- Problem details: Start at the first line of the listing below. Write out each line exactly, stopping after the one that contains "- eapply quant_above; [|exact Hq].".

- Supplied material:
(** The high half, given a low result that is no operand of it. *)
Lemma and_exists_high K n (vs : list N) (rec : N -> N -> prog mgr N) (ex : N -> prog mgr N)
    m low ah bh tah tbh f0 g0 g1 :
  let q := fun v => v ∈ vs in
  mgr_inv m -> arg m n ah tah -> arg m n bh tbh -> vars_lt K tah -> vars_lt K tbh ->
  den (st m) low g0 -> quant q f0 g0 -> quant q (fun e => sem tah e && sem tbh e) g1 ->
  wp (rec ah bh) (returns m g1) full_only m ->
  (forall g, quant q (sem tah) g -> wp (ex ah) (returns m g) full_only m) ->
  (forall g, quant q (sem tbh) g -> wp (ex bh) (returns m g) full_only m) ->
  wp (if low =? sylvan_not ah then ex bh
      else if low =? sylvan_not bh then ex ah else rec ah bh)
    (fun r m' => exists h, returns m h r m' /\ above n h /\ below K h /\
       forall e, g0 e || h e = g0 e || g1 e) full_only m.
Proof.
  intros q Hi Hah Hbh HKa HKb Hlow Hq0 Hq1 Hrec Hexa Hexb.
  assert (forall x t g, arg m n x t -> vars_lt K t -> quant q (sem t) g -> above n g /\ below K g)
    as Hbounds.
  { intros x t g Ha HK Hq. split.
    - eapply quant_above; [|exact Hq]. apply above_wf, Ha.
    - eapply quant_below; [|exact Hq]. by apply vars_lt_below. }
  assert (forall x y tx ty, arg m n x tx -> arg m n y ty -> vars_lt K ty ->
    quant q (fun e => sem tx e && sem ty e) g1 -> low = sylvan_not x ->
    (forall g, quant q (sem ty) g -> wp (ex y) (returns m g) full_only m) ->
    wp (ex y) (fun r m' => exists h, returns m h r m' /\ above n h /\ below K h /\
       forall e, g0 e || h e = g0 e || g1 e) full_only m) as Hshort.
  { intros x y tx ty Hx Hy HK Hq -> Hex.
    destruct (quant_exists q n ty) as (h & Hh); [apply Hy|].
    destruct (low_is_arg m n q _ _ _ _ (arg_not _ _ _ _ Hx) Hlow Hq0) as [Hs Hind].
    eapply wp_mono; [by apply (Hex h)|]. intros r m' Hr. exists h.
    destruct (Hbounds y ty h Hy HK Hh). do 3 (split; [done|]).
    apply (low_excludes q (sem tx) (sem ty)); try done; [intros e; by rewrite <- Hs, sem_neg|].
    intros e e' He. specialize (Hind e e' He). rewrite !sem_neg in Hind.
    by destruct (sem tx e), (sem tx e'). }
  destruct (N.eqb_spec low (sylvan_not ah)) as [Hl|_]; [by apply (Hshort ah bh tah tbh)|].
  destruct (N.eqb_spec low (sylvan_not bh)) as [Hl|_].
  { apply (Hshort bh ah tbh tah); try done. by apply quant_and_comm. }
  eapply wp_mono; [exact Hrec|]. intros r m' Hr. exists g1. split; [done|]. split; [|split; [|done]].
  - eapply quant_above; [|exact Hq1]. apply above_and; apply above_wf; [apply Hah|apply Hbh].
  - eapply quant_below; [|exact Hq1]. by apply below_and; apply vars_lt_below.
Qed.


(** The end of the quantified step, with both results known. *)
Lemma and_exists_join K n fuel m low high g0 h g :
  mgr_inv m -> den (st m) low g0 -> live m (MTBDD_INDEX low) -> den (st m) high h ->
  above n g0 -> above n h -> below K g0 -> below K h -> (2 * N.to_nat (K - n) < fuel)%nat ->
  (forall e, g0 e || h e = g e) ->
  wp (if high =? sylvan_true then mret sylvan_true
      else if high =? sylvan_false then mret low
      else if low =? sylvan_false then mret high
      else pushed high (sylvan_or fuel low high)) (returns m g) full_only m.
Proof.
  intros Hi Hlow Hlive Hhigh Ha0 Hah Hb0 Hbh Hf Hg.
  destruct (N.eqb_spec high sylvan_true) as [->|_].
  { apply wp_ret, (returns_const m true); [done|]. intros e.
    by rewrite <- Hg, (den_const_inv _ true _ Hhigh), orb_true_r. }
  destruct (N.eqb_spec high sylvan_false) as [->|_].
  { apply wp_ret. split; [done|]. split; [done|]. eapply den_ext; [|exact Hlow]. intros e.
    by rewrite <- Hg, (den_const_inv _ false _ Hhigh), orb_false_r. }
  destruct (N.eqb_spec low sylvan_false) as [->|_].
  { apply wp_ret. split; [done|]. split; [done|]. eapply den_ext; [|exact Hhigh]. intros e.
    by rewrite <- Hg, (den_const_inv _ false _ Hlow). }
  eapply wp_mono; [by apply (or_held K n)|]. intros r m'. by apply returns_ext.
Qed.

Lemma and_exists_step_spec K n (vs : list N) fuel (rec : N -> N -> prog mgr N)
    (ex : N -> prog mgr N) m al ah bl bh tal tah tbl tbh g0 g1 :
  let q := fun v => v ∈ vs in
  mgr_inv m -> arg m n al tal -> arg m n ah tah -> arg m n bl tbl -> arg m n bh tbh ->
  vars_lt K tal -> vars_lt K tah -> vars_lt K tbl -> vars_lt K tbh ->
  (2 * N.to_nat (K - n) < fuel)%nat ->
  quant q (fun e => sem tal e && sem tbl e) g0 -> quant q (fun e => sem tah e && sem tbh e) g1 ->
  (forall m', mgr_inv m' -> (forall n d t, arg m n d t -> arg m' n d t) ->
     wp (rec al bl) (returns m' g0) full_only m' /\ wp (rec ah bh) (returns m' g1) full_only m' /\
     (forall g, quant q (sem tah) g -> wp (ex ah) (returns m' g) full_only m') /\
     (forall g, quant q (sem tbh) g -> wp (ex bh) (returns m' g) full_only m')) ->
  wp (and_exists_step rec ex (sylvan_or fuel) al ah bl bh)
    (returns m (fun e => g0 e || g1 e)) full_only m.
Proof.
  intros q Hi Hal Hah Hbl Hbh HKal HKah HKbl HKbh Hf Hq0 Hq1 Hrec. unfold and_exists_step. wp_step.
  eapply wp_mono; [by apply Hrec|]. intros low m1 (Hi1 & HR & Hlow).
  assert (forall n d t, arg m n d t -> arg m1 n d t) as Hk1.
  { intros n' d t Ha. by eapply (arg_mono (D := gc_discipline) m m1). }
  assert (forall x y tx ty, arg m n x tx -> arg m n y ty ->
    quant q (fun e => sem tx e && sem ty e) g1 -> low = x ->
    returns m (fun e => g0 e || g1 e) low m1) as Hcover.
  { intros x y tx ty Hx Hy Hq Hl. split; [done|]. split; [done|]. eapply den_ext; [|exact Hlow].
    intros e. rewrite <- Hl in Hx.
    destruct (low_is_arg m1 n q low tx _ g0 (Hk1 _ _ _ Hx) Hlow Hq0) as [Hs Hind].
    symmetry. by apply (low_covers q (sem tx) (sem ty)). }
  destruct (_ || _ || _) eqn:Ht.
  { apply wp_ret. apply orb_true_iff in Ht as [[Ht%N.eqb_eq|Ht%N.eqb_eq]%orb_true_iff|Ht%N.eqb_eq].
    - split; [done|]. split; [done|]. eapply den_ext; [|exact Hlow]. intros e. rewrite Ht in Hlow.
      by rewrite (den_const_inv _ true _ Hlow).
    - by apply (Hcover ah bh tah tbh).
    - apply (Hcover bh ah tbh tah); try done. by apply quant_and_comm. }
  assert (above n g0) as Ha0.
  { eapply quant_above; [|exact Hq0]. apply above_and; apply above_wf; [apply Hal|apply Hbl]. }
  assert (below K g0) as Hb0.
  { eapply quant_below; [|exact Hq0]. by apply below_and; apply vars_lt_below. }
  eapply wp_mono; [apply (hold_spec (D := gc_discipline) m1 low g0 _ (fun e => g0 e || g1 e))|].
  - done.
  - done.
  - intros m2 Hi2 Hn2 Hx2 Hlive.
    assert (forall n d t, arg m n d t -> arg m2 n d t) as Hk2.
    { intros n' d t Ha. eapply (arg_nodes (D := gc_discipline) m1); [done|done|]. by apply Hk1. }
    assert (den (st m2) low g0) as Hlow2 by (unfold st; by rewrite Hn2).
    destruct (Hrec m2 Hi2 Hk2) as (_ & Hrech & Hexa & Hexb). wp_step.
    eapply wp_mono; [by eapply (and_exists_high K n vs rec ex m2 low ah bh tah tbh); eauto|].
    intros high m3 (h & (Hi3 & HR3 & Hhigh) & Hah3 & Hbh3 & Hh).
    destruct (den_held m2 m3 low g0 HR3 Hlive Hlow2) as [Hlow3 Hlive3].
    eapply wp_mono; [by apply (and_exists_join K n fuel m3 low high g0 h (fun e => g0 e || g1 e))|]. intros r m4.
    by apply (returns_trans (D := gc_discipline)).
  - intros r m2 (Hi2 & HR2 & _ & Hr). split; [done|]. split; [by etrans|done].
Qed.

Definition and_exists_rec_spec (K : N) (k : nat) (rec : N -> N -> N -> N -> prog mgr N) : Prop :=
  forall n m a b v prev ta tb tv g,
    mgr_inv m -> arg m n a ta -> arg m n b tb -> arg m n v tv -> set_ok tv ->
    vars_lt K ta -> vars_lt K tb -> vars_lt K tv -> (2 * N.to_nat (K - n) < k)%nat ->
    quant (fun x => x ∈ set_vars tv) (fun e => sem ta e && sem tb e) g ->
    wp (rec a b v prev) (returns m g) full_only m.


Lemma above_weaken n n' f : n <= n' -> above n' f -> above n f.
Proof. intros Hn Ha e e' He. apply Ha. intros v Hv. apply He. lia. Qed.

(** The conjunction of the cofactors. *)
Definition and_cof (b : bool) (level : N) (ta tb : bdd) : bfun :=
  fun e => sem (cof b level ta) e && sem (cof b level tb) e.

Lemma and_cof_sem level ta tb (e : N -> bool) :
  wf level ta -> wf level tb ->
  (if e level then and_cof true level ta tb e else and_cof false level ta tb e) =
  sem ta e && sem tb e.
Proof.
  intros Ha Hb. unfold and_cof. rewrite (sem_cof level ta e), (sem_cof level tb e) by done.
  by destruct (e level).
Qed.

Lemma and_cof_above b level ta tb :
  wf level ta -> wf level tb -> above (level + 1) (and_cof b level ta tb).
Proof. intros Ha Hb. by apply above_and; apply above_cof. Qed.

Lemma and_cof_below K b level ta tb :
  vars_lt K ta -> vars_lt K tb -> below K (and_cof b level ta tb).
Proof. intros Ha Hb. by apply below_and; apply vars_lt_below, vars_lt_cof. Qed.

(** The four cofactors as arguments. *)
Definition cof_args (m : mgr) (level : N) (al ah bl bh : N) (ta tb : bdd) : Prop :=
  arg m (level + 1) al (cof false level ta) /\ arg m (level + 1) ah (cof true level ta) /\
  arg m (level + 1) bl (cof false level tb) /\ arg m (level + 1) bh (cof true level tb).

- Solution for this problem:
(** The high half, given a low result that is no operand of it. *)
Lemma and_exists_high K n (vs : list N) (rec : N -> N -> prog mgr N) (ex : N -> prog mgr N)
    m low ah bh tah tbh f0 g0 g1 :
  let q := fun v => v ∈ vs in
  mgr_inv m -> arg m n ah tah -> arg m n bh tbh -> vars_lt K tah -> vars_lt K tbh ->
  den (st m) low g0 -> quant q f0 g0 -> quant q (fun e => sem tah e && sem tbh e) g1 ->
  wp (rec ah bh) (returns m g1) full_only m ->
  (forall g, quant q (sem tah) g -> wp (ex ah) (returns m g) full_only m) ->
  (forall g, quant q (sem tbh) g -> wp (ex bh) (returns m g) full_only m) ->
  wp (if low =? sylvan_not ah then ex bh
      else if low =? sylvan_not bh then ex ah else rec ah bh)
    (fun r m' => exists h, returns m h r m' /\ above n h /\ below K h /\
       forall e, g0 e || h e = g0 e || g1 e) full_only m.
Proof.
  intros q Hi Hah Hbh HKa HKb Hlow Hq0 Hq1 Hrec Hexa Hexb.
  assert (forall x t g, arg m n x t -> vars_lt K t -> quant q (sem t) g -> above n g /\ below K g)
    as Hbounds.
  { intros x t g Ha HK Hq. split.
    - eapply quant_above; [|exact Hq]. apply above_wf, Ha.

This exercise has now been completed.